Include Non-Starchy Vegetables
Pair your meal with non-starchy vegetables such as leafy greens, broccoli, or bell peppers to add volume and additional nutrients without spiking blood sugar.
Incorporate Healthy Fats
Add a small amount of nuts or seeds, like almonds or sunflower seeds, to your meal. Healthy fats can help moderate blood sugar levels.
Consume Protein
Include a lean protein source, such as grilled chicken or turkey slices, to help balance blood sugar levels.
Hydrate Adequately
Drink water before or with your meal. Staying hydrated can help the body maintain stable blood sugar levels.
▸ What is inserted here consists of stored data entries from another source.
(* ===== verification/Interface.v ===== *)
(** * Interface: the system call ABI

    The two [enum64!] enumerations of [interface/src/syscall.rs] with the
    conversions the macro of [interface/src/lib.rs] generates, the flags of the
    page system calls, and the decoding of a result register on the user side
    ([userland/crabapi/src/syscall.rs]). *)

From S2P Require Import Prelude.

Inductive Syscall :=
| AllocPage | ReleasePage | ModifyPage | ReleaseHandle | CloneHandle
| CreatePageContext | Debug_ | SetPageContext | GetPageContext | CreateTask
| Exit | MapPhysicalMemory | ReadStream | WriteStream | OpenFile.

#[export] Instance Syscall_eq_dec : EqDecision Syscall.
Proof. solve_decision. Defined.

(** [vector as u64] *)
Definition Syscall_code (v : Syscall) : Z :=
  match v with
  | AllocPage => 1 | ReleasePage => 2 | ModifyPage => 3 | ReleaseHandle => 4
  | CloneHandle => 5 | CreatePageContext => 6 | Debug_ => 7
  | SetPageContext => 8 | GetPageContext => 9 | CreateTask => 10 | Exit => 11
  | MapPhysicalMemory => 12 | ReadStream => 13 | WriteStream => 14
  | OpenFile => 15
  end.

(** [TryFrom<u64> for Syscall] *)
Definition Syscall_try_from (vector : Z) : option Syscall :=
  match vector with
  | 1 => Some AllocPage | 2 => Some ReleasePage | 3 => Some ModifyPage
  | 4 => Some ReleaseHandle | 5 => Some CloneHandle
  | 6 => Some CreatePageContext | 7 => Some Debug_ | 8 => Some SetPageContext
  | 9 => Some GetPageContext | 10 => Some CreateTask | 11 => Some Exit
  | 12 => Some MapPhysicalMemory | 13 => Some ReadStream
  | 14 => Some WriteStream | 15 => Some OpenFile
  | _ => None
  end.

Inductive SysError :=
| BadSyscall | BadPointer | AlreadyMapped | MemoryExhausted | IllegalValue
| WrongObjectKind | BadHandle | IoError | NoFile | InvalidOperation.

#[export] Instance SysError_eq_dec : EqDecision SysError.
Proof. solve_decision. Defined.

(** [e as u64] *)
Definition SysError_code (e : SysError) : Z :=
  match e with
  | BadSyscall => 0xffffffff00000001
  | BadPointer => 0xffffffff00000002
  | AlreadyMapped => 0xffffffff00000003
  | MemoryExhausted => 0xffffffff00000004
  | IllegalValue => 0xffffffff00000005
  | WrongObjectKind => 0xffffffff00000006
  | BadHandle => 0xffffffff00000007
  | IoError => 0xffffffff00000008
  | NoFile => 0xffffffff00000009
  | InvalidOperation => 0xffffffff00000010
  end.

Definition SysError_all : list SysError :=
  [BadSyscall; BadPointer; AlreadyMapped; MemoryExhausted; IllegalValue;
   WrongObjectKind; BadHandle; IoError; NoFile; InvalidOperation].

(** [TryFrom<u64> for SysError]: the arms are tried in order. *)
Definition SysError_try_from (vector : Z) : option SysError :=
  find (fun e => vector =? SysError_code e) SysError_all.

Definition OK : Z := 0.
Definition ERR_FLAG : Z := 0x8000000000000000.

Abbreviation SysResult A := (result A SysError).

(** What [syscall::dispatch] stores in [rax]. *)
Definition SyscallReturn_code (r : SysResult Z) : Z :=
  match r with Ok u => u | Err e => SysError_code e end.

(** The user side: [From<SyscallResult> for Result<T, SysError>] at
    [T = u64], [usize] or [Handle], which all keep the register unchanged. *)
Definition SyscallResult_into (raw : Z) : outcome (SysResult Z) :=
  if Z.land raw ERR_FLAG =? 0 then Ret (Ok raw)
  else match SysError_try_from raw with
       | Some e => Ret (Err e)
       | None => Panic "SysError from u64"
       end.

(** ** Properties *)

Lemma SysError_try_from_code e : SysError_try_from (SysError_code e) = Some e.
Proof. by destruct e. Qed.

Lemma SysError_code_flag e : Z.land (SysError_code e) ERR_FLAG <> 0.
Proof. by destruct e. Qed.

Lemma land_ERR_FLAG_small u : 0 <= u < 2 ^ 63 -> Z.land u ERR_FLAG = 0.
Proof.
  intros Hu. apply Z.bits_inj'. intros n Hn.
  rewrite Z.land_spec, Z.bits_0. change ERR_FLAG with (2 ^ 63).
  destruct (decide (n = 63)) as [->|Hne].
  - destruct (decide (u = 0)) as [->|Hnz]; [by rewrite Z.bits_0|].
    rewrite Z.bits_above_log2; [done | lia |].
    apply Z.log2_lt_pow2; lia.
  - rewrite Z.pow2_bits_false by done. by rewrite andb_false_r.
Qed.

(** Round trip of the system call vectors: the register value a caller
    writes for a system call is decoded by the kernel to that call, and no other
    register value decodes to it. *)
Theorem Syscall_roundtrip v r :
  Syscall_try_from r = Some v <-> r = Syscall_code v.
Proof.
  split.
  - intros H. unfold Syscall_try_from in H.
    repeat (case_match; try discriminate); injection H as <-; reflexivity.
  - intros ->. by destruct v.
Qed.

(** C38: a kernel result crosses the register boundary unchanged: for every
    result whose success value leaves the error bit clear, the user library
    decodes the register written by the kernel to exactly that result, so an
    error is never taken for a success nor the reverse, and decoding does not
    panic. *)
Theorem syscall_result_roundtrip (r : SysResult Z) :
  match r with Ok u => 0 <= u < 2 ^ 63 | Err _ => True end ->
  SyscallResult_into (SyscallReturn_code r) = Ret r.
Proof.
  unfold SyscallResult_into. destruct r as [u|e]; cbn [SyscallReturn_code].
  - intros Hu. by rewrite land_ERR_FLAG_small, Z.eqb_refl.
  - intros _. destruct (Z.eqb_spec (Z.land (SysError_code e) ERR_FLAG) 0) as [H|_].
    + by apply SysError_code_flag in H.
    + by rewrite SysError_try_from_code.
Qed.

Lemma syscall_result_roundtrip_witness :
  SyscallResult_into (SyscallReturn_code (Ok 42)) = Ret (Ok 42).
Proof. apply (syscall_result_roundtrip (Ok 42)). lia. Defined.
Engage in Light Physical Activity
Take a short walk after your meal to help the body use glucose more effectively.
Mindful Portion Control
Be mindful of portion sizes. Eating smaller portions can prevent excessive calorie and carbohydrate intake in one sitting.
Timing Your Meals
Space out your meals and snacks evenly throughout the day to avoid large fluctuations in blood sugar levels.
Monitor Food Combinations
Pay attention to how different food combinations affect your glucose levels, and adjust accordingly to find what works best for you.
Choose Whole Grains
If adding grains to your meal, select whole grains like quinoa or barley to accompany the avocado and eggs.